Almost all commodities began 2007 on a downdraft, with the price of oil perhaps taking the hardest hit so far. Nickel and natural gas may be the most notable exceptions, while uranium has also remained strong. But the broader correction has been “so quick and violent,” says Sprott Asset Management, “that it has led many to believe that the commodity bull market that began in 2001 is now coming to an end.”
However, Eric Sprott considers this downtrend a short-term blip in what will continue to be a long-term bull market with several years to go.
“No, we don’t believe the commodity bull has been slain,” he said in a research note. “There are financial, and perhaps even geopolitical, games afoot that are suppressing prices for the time being.”
Given recent data on the Chinese economy, Mr. Sprott doesn’t expect global demand for commodities will weaken anytime soon.

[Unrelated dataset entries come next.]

(** The body of the [try] block of [publishToGitHub]. *)
Definition publishBody : M unit :=
  s ← getSettings;
  if bool_decide (githubToken s = EmptyString)
     || bool_decide (repoUrl s = EmptyString)
     || bool_decide (repoBranch s = EmptyString)
  then Notice "GitHub Publisher: invalid settings"
  else
    '(owner, repo) ← lift (parseRepoUrl (repoUrl s));
    let branch := repoBranch s in
    let repoFolder := normalizeFolder (repoFolder s) in
    let pathsToSync := selectedPaths s in
    v ← getVault;
    localFiles ← lift (gatherLocalFiles v repoFolder pathsToSync);
    latestCommitSha ← octokit.getRef owner repo ("heads/" +:+ branch);
    baseTreeSha ← octokit.getCommit owner repo latestCommitSha;
    baseTree ← octokit.getTree owner repo baseTreeSha;
    let remoteFiles := mapRemoteFiles repoFolder baseTree in
    tree ← lift (prepareTree remoteFiles localFiles);
    if bool_decide (length tree = 0%nat)
    then updateLastSyncDate
    else
      newTree ← octokit.createTree owner repo baseTreeSha tree;
      commit ← octokit.createCommit owner repo commitMessage newTree [latestCommitSha];
      octokit.updateRef owner repo ("heads/" +:+ branch) commit;;
      updateLastSyncDate.

Definition publishToGitHub : M unit :=
  tryCatch publishBody (fun e =>
    Notice ("GitHub Publisher: error during publish : " +:+ message e)).

(** ** Notions used in the statements *)

(** The lowercase two-digit rendering of a byte, as the specification
    words the output format. *)
Definition lowerHexDigit (d : Z) : string :=
  match String.get (Z.to_nat d) "0123456789abcdef" with
  | Some c => String c EmptyString
  | None => EmptyString
  end.

Definition lowerHex (bytes : list Z) : string :=
  String.concat "" (List.map (fun b => lowerHexDigit (b / 16) +:+ lowerHexDigit (b mod 16)) bytes).

(** Removal of one leading, then of one trailing "/". *)
Definition stripLeadingSlash (s : string) : string :=
  match s with
  | String "/" rest => rest
  | _ => s
  end.

Fixpoint stripTrailingSlash (s : string) : string :=
  match s with
  | EmptyString => EmptyString
  | String c rest =>
      if bool_decide (c = "/"%char) && bool_decide (rest = EmptyString)
      then EmptyString
      else String c (stripTrailingSlash rest)
  end.

(** A local file differs from what the remote map records for its path. *)
Definition changed (remoteFiles : JsMap.t) (file : LocalFile.t) : bool :=
  negb (bool_decide (Some (blob_hash (LocalFile.content file))
                     = JsMap.get (LocalFile.repoPath file) remoteFiles)).

Definition upserts (remoteFiles : JsMap.t) (localFiles : list LocalFile.t)
  : list TreeItem.t :=
  List.map upsertItem (List.filter (changed remoteFiles) localFiles).

Definition deletions (remoteFiles : JsMap.t) (localFiles : list LocalFile.t)
  : list TreeItem.t :=
  List.map deleteItem
    (List.filter (fun p => negb (bool_decide
        (p ∈ (list_to_set (List.map LocalFile.repoPath localFiles) : gset string))))
      (JsMap.keys remoteFiles)).


(** The entry [o] is a blob at path [p]; the paths of the blobs of a
    listing. *)
Definition isBlobAt (p : string) (o : TreeObj.t) : bool :=
  bool_decide (TreeObj.path o = Some p) && bool_decide (TreeObj.type o = Some "blob").

Definition blobPaths (listing : list TreeObj.t) : list string :=
  List.flat_map (fun o =>
    match TreeObj.path o with
    | Some p => if bool_decide (TreeObj.type o = Some "blob") then [p] else []
    | None => []
    end) listing.

(** The requests sent and the notices shown by a run that started in
    world [w] and ended in world [w']. *)
Definition newCalls (w w' : World) : list Call := drop (length (calls w)) (calls w').
Definition newNotices (w w' : World) : list string := drop (length (notices w)) (notices w').



(** The settings pass the check of lines 144-151. *)
Definition validSettings (s : Settings) : bool :=
  negb (bool_decide (githubToken s = EmptyString)
        || bool_decide (repoUrl s = EmptyString)
        || bool_decide (repoBranch s = EmptyString)).
(** Encodings of different lengths never reach the batching step. *)
Lemma make_dataset_ragged (encodings : list Encoder.Encoding) (B : Z) :
  rectangular (Encoder.input_ids <$> encodings) = false →
  make_dataset encodings B = Raise TensorValueError.
Proof.
  intros H. unfold make_dataset, from_tensor_slices, convert_to_tensor.
  by rewrite H.
Qed.

Lemma rectangular_lengths (rows : matrix) (i j : nat) (r1 r2 : list Z) :
  rectangular rows = true → rows !! i = Some r1 → rows !! j = Some r2 →
  length r1 = length r2.
Proof.
  destruct rows as [|r0 rest]; [done|]. simpl. intros Hall.
  assert (∀ k r, (r0 :: rest) !! k = Some r → length r = length r0) as Hhead.
  { intros [|k] r Hk; simpl in Hk; [by injection Hk as <-|].
    rewrite forallb_forall in Hall. apply Nat.eqb_eq, Hall.
    apply list_elem_of_In. by eapply list_elem_of_lookup_2. }
  intros Hi Hj. by rewrite (Hhead i r1 Hi), (Hhead j r2 Hj).
Qed.

(** C5 on the code. As soon as two encodings differ in length, the nested
    list of their sub-word ids is not rectangular: [from_tensor_slices]
    raises, and no batch is produced, where the specification asks for
    padded batches. *)
Theorem make_dataset_rejects_unequal_lengths
    (encodings : list Encoder.Encoding) (B : Z) (i j : nat)
    (e1 e2 : Encoder.Encoding) :
  encodings !! i = Some e1 → encodings !! j = Some e2 →
  length (Encoder.input_ids e1) ≠ length (Encoder.input_ids e2) →
  make_dataset encodings B = Raise TensorValueError.
Proof.
  intros Hi Hj Hne. apply make_dataset_ragged.
  destruct (rectangular (Encoder.input_ids <$> encodings)) eqn:Hrect; [|done].
  destruct Hne.
  apply (rectangular_lengths (Encoder.input_ids <$> encodings) i j); [done| |].
  - by rewrite list_lookup_fmap, Hi.
  - by rewrite list_lookup_fmap, Hj.
Qed.
(** What the loop of [inject_roles_mode] stores for one entry. *)
Lemma mode_role_entry_lookup (m : gmap string (jrole num)) kv
      (key : string) (r : jrole num) :
  mode_role_entry num num_truthy g m kv !! key = Some r ->
  m !! key = Some r
  \/ key = normalize g kv.1
     /\ ((exists s, kv.2 = JStr s /\ r = {| jeng := JStr s; jfra := JStr s |})
         \/ (exists items, kv.2 = JObj items
                           /\ role_value num num_truthy items = Some r)).
Proof.
  destruct kv as [k v]. unfold mode_role_entry. simpl.
  destruct v as [| | |s| |items]; try (now left).
  - destruct (decide (key = normalize g k)) as [-> | Hne].
    + rewrite lookup_insert_eq. intros [= <-]. right. split; [reflexivity |].
      left. eauto.
    + rewrite lookup_insert_ne by congruence. now left.
  - destruct (role_value num num_truthy items) as [r0|] eqn:Er; [| now left].
    destruct (decide (key = normalize g k)) as [-> | Hne].
    + rewrite lookup_insert_eq. intros [= <-]. right. split; [reflexivity |].
      right. eauto.
    + rewrite lookup_insert_ne by congruence. now left.
Qed.

(** Every role in the table comes from the table at the start or from an
    entry of the section. *)
Lemma mode_role_fold_origin l (m : gmap string (jrole num))
      (key : string) (r : jrole num) :
  foldl (mode_role_entry num num_truthy g) m l !! key = Some r ->
  m !! key = Some r
  \/ exists kv, kv ∈ l /\ key = normalize g kv.1
       /\ ((exists s, kv.2 = JStr s /\ r = {| jeng := JStr s; jfra := JStr s |})
           \/ (exists items, kv.2 = JObj items
                             /\ role_value num num_truthy items = Some r)).
Proof.
  revert m. induction l as [|kv l IH]; intros m; cbn [foldl]; [now left |].
  intros H. apply IH in H as [H | (kv' & Hin & Hk & Hv)].
  - apply mode_role_entry_lookup in H as [H | (Hk & Hv)]; [now left |].
    right. exists kv. split; [left | auto].
  - right. exists kv'. split; [now right | auto].
Qed.

Lemma role_value_labels (items : list (string * json num)) (r : jrole num) :
  role_value num num_truthy items = Some r ->
  obj_get "eng" items = Some (jeng r)
  /\ json_truthy num num_truthy (jeng r) = true
  /\ jfra r = default (jeng r) (obj_get "fra" items).
Proof.
  unfold role_value.
  destruct (obj_get "eng" items) as [e|] eqn:Ee; simpl; [| discriminate].
  destruct (json_truthy num num_truthy e) eqn:Et; [| discriminate].
  intros [= <-]. simpl. auto.
Qed.

Lemma role_value_falsy (items : list (string * json num)) :
  json_truthy num num_truthy (default JNull (obj_get "eng" items)) = false ->
  role_value num num_truthy items = None.
Proof. unfold role_value. now intros ->. Qed.

End MappingFacts.

(** X21: when [load_mapping] returns, the loader of [inject_roles_mode]
    returns the same two tables on the same content; [load_mapping] returns
    exactly when the two sections are dicts, or missing, and each of their
    entries is a dict, whereas the loader of [inject_roles_mode] passes over
    an entry of another type and takes a plain string as the name. *)
Theorem mapping_loaders_agree {num : Type} (num_truthy : num -> bool)
      (g : globals) (data : json num) :
  (forall m, load_mapping num num_truthy g data = Some m ->
             mode_load_mapping num num_truthy g data = Some m)
  /\ (forall evs rls,
        section_items "events" data = Some evs ->
        section_items "roles" data = Some rls ->
        is_Some (mode_load_mapping num num_truthy g data)
        /\ (is_Some (load_mapping num num_truthy g data) <->
            forall kv, kv ∈ evs ++ rls -> is_Some (items_of kv.2)))
  /\ (forall k s : string,
        mode_event_entry num num_truthy g ∅ (k, JStr s)
        = {[ normalize g k := JStr s ]}
        /\ event_entry num num_truthy g (Some ∅) (k, JStr s) = None).
Proof.
  split_and!.
  - intros [E R]. unfold load_mapping, mode_load_mapping.
    destruct (section_items "events" data) as [evs|]; simpl; [| discriminate].
    destruct (foldl (event_entry num num_truthy g) (Some ∅) evs) as [E'|] eqn:He;
      simpl; [| discriminate].
    destruct (section_items "roles" data) as [rls|]; simpl; [| discriminate].
    destruct (foldl (role_entry num num_truthy g) (Some ∅) rls) as [R'|] eqn:Hr;
      simpl; [| discriminate].
    intros [= <- <-].
    apply event_fold_mode in He as [-> _]. apply role_fold_mode in Hr as [-> _].
    reflexivity.
  - intros evs rls He Hr. unfold load_mapping, mode_load_mapping.
    rewrite He, Hr. simpl. split; [eauto |]. split.
    + intros H kv [Hin | Hin]%elem_of_app.
      * destruct (foldl (event_entry num num_truthy g) (Some ∅) evs) as [E|] eqn:Hfe;
          simpl in H; [| now destruct H].
        now apply (event_fold_mode num_truthy g) in Hfe as [_ Hfe]; auto.
      * destruct (foldl (event_entry num num_truthy g) (Some ∅) evs) as [E|];
          simpl in H; [| now destruct H].
        destruct (foldl (role_entry num num_truthy g) (Some ∅) rls) as [R|] eqn:Hfr;
          simpl in H; [| now destruct H].
        now apply (role_fold_mode num_truthy g) in Hfr as [_ Hfr]; auto.
    + intros H.
      destruct (event_fold_some num_truthy g evs ∅) as [E ->].
      { intros kv Hin. apply H. apply elem_of_app. now left. }
      destruct (role_fold_some num_truthy g rls ∅) as [R ->].
      { intros kv Hin. apply H. apply elem_of_app. now right. }
      simpl. eauto.
  - intros k s. split; reflexivity.
Qed.

(** X22: a role that the loader of [inject_roles_mode] stores comes from an
    entry of the section 'roles' whose normalised key is its key. From an
    entry that is a dict it has the field 'eng' of the entry, which is true
    in the sense of Python (so neither missing, null nor empty), and as
    French label the field 'fra' when the entry has it, be it empty, and
    the English label when it has not. From an entry that is a plain string
    it has that string under both labels, and no test is made: the last
    entry of the section, when it is a string, is stored whatever the
    string, the empty one included, whereas a last entry that is a dict
    whose 'eng' is not true leaves the table as it was. *)
Theorem loaded_roles_labelled {num : Type} (num_truthy : num -> bool)
      (g : globals) (data : json num)
      (m : gmap string (json num) * gmap string (jrole num)) :
  mode_load_mapping num num_truthy g data = Some m ->
  (forall (key : string) (r : jrole num),
     m.2 !! key = Some r ->
     exists rls k v,
       section_items "roles" data = Some rls
       /\ (k, v) ∈ rls /\ key = normalize g k
       /\ ((exists s, v = JStr s /\ r = {| jeng := JStr s; jfra := JStr s |})
           \/ (exists items,
                 v = JObj items
                 /\ obj_get "eng" items = Some (jeng r)
                 /\ json_truthy num num_truthy (jeng r) = true
                 /\ jfra r = default (jeng r) (obj_get "fra" items))))
  /\ (forall rls (k s : string),
        section_items "roles" data = Some (rls ++ [(k, JStr s)]) ->
        m.2 !! normalize g k = Some {| jeng := JStr s; jfra := JStr s |})
  /\ (forall rls (k : string) items,
        section_items "roles" data = Some (rls ++ [(k, JObj items)]) ->
        json_truthy num num_truthy (default JNull (obj_get "eng" items)) = false ->
        m.2 = foldl (mode_role_entry num num_truthy g) ∅ rls).
Proof.
  unfold mode_load_mapping.
  destruct (section_items "events" data) as [evs|]; simpl; [| discriminate].
  destruct (section_items "roles" data) as [rls|]; simpl; [| discriminate].
  intros [= <-]. simpl. split_and!.
  - intros key r H.
    apply mode_role_fold_origin in H as [H | ([k v] & Hin & Hk & Hv)].
    { rewrite lookup_empty in H. discriminate. }
    exists rls, k, v. split_and!; [reflexivity | exact Hin | exact Hk |].
    destruct Hv as [Hs | (items & Hv & Hr)]; [now left |].
    right. exists items. split; [exact Hv |]. now apply (role_value_labels num_truthy).
  - intros rls' k s [= ->]. rewrite foldl_app. cbn [foldl].
    unfold mode_role_entry. simpl. apply lookup_insert_eq.
  - intros rls' k items [= ->] Hf. rewrite foldl_app. cbn [foldl].
    unfold mode_role_entry. simpl. now rewrite (role_value_falsy num_truthy).
Qed.

(** A section whose last entry is the empty string. *)
Lemma loaded_roles_labelled_witness :
  mode_load_mapping Z MappingFile.nonzero ScenarioA.g MappingFile.data_plain
  = Some (MappingFile.events, MappingFile.roles_plain)
  /\ MappingFile.roles_plain !! "SELLER"
     = Some {| jeng := JStr ""; jfra := JStr "" |}
  /\ exists items : list (string * json Z),
       obj_get "eng" items = Some (JStr "Buyer")
       /\ JStr "" = default (JStr "Buyer") (obj_get "fra" items).
Proof.
  assert (H : mode_load_mapping Z MappingFile.nonzero ScenarioA.g
                MappingFile.data_plain
              = Some (MappingFile.events, MappingFile.roles_plain)) by reflexivity.
  split; [exact H |].
  destruct (loaded_roles_labelled MappingFile.nonzero ScenarioA.g
              MappingFile.data_plain
              (MappingFile.events, MappingFile.roles_plain) H)
    as (Hall & Hstr & _).
  split.
  - exact (Hstr [("Buyer", JObj MappingFile.buyer)] "Seller" "" eq_refl).
  - destruct (Hall "BUYER" {| jeng := JStr "Buyer"; jfra := JStr "" |} eq_refl)
      as (rls & k & v & _ & _ & _ & [(s & _ & Hs) | (items & _ & He & _ & Hf)]).
    + exfalso. injection Hs as H1 H2. rewrite <- H1 in H2. discriminate H2.
    + exists items. auto.
Defined.

Lemma labels_section_rebuilt_witness :
  exists rec',
    (sync_record Reuse.g Reuse.ru ([], ∅, ∅) Reuse.rec).1.1 = [] ++ [rec']
    /\ tsentence rec'
       = ("[LABELS:]" +:+ CR +:+ "[RL=00001][L=ENGLISH]Principal"
            +:+ CR +:+ "[RL=00002][L=ENGLISH]Witness[L=FRENCH]Temoin" +:+ CR)
         +:+ (CR +:+ "[RL=00003][L=ENGLISH]Buyer[L=FRENCH]Acheteur"
                 +:+ CR +:+ "[RL=00004][L=ENGLISH]Principal Buyer"
                 +:+ "[L=FRENCH]Principal Acheteur")
         +:+ CR +:+ "[:LABELS]" +:+ "".
Proof.
  destruct (labels_section_rebuilt Reuse.g Reuse.ru [] ∅ ∅ Reuse.rec
              ("[LABELS:]" +:+ CR +:+ "[RL=00001][L=ENGLISH]Principal"
                 +:+ CR +:+ "[RL=00002][L=ENGLISH]Witness[L=FRENCH]Temoin" +:+ CR)
              "" eq_refl)
    as (rec' & Hrow & H1 & _).
  - intros H. apply (f_equal length) in H. vm_compute in H. discriminate H.
  - reflexivity.
  - exists rec'. split; [exact Hrow |].
    rewrite H1; reflexivity.
Defined.

(** ** Blocks whose owner is not resolved *)

Lemma block_person_unmapped (block : list string) :
  block <> [] -> block_person block ∅ = Some None.
Proof.
  destruct block as [|head rest]; [contradiction |]. intros _.
  unfold block_person.
  destruct (startswith "0 @I" head) eqn:E.
  - destruct (split_ws_indi head E) as (a & b & r & ->). simpl.
    now rewrite lookup_empty.
  - destruct (startswith "0 @F" head); [| reflexivity].
    destruct (foldl spouse_line (None, None) (head :: rest)) as [h w].
    rewrite !lookup_empty.
    rewrite !bool_decide_eq_false_2 by (intros [x Hx]; discriminate).
    now rewrite !andb_false_r.
Qed.

Lemma inject_lines_unmapped (g : globals) (evt_ids : gmap string Z) (ix : indexes)
      (rc : gmap Z (gmap string role_pair)) (lines block : list string)
      (st : inj_state) :
  ged_to_perno ix = ∅ ->
  inject_lines g evt_ids ix rc block st lines = Some st.
Proof.
  intros Hp.
  assert (Hb : forall b, b <> [] -> process_block g b evt_ids ix rc st = Some st).
  { intros b Hb. unfold process_block. rewrite Hp.
    now rewrite (block_person_unmapped b Hb). }
  revert block. induction lines as [|line lines IH]; intros block; simpl.
  - destruct block as [|b block]; [reflexivity |]. now apply Hb.
  - destruct (startswith "0 @I" line || startswith "0 @F" line); [| apply IH].
    destruct block as [|b block]; simpl; [apply IH |].
    rewrite (Hb (b :: block)) by discriminate. simpl. apply IH.
Qed.
(** * Probabilistic summaries: a Bloom filter and a HyperLogLog counter

    A shallow embedding of [task1/main.py] (Bloom filter, password
    uniqueness check) and [task2/main.py] (HyperLogLog, client-IP
    extraction from parsed log records), followed by the properties the
    specification states about them.

    Conventions of the embedding:
    - a Python [str] is the list of its code points;
    - a Python [int] is a [Z]; a [bytearray] is a [list Z] whose stores
      check the range [0, 256);
    - a method of a class is a computation in a state-and-exception monad
      over the record of the instance's fields, so that "does not mutate"
      is a statement about the final state and not a matter of typing;
    - a [dict] is a [gmap];
    - the libraries the code calls are modelled beside it: MurmurHash3
      ([mmh3]) and SHA-256 ([hashlib]) are written out and checked on
      published vectors, binary64 arithmetic is Rocq's primitive [float],
      while [math.log] and [ipaddress.ip_address] are parameters. *)

From Stdlib Require Import ZArith List Bool Lia String Ascii.
From Stdlib Require Import DecimalString DecimalFacts DecimalPos.
From Stdlib Require Import Floats.
From stdpp Require Import base list gmap.

Local Open Scope Z_scope.
#[local] Set Warnings "-inexact-float".

(** ** Python values, strings and exceptions *)

Abbreviation str := (list N).

Inductive exn : Set :=
| ValueError
| IndexError
| ZeroDivisionError
| AttributeError.

(** The code point sequence of an ASCII literal. *)
Definition u (s : string) : str :=
  List.map N_of_ascii (list_ascii_of_string s).

(** [Py_UNICODE_ISSPACE]: the characters [str.strip()] removes. *)
Definition is_space (c : N) : bool :=
  ((9 <=? c) && (c <=? 13) || (28 <=? c) && (c <=? 32)
   || (c =? 133) || (c =? 160) || (c =? 5760)
   || (8192 <=? c) && (c <=? 8202)
   || (c =? 8232) || (c =? 8233) || (c =? 8239) || (c =? 8287)
   || (c =? 12288))%N.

He also stressed that demand for commodities continues to become less dependent on the health of the U.S. economy.
So why the sell-off?
For oil prices, Mr. Sprott thinks the financial world is equally quick to take profits during periods of weakness as it is during more bullish times, thanks in part, to the proliferation of hedge funds.
He also cites potential geopolitical factors for oil’s volatility and the potential for chaos, such as Saudi Arabia (perhaps with U.S. backing) trying to hurt Iran by suppressing the price of oil.
Jim Rogers, one of the strongest proponents for commodities, agrees, pointing to the importance of the supply situation.
“Excess inventories can drive down oil. But what’s going to keep it down?" he told the Financial Post. "Nobody has been discovering any oil over the past 35 years.”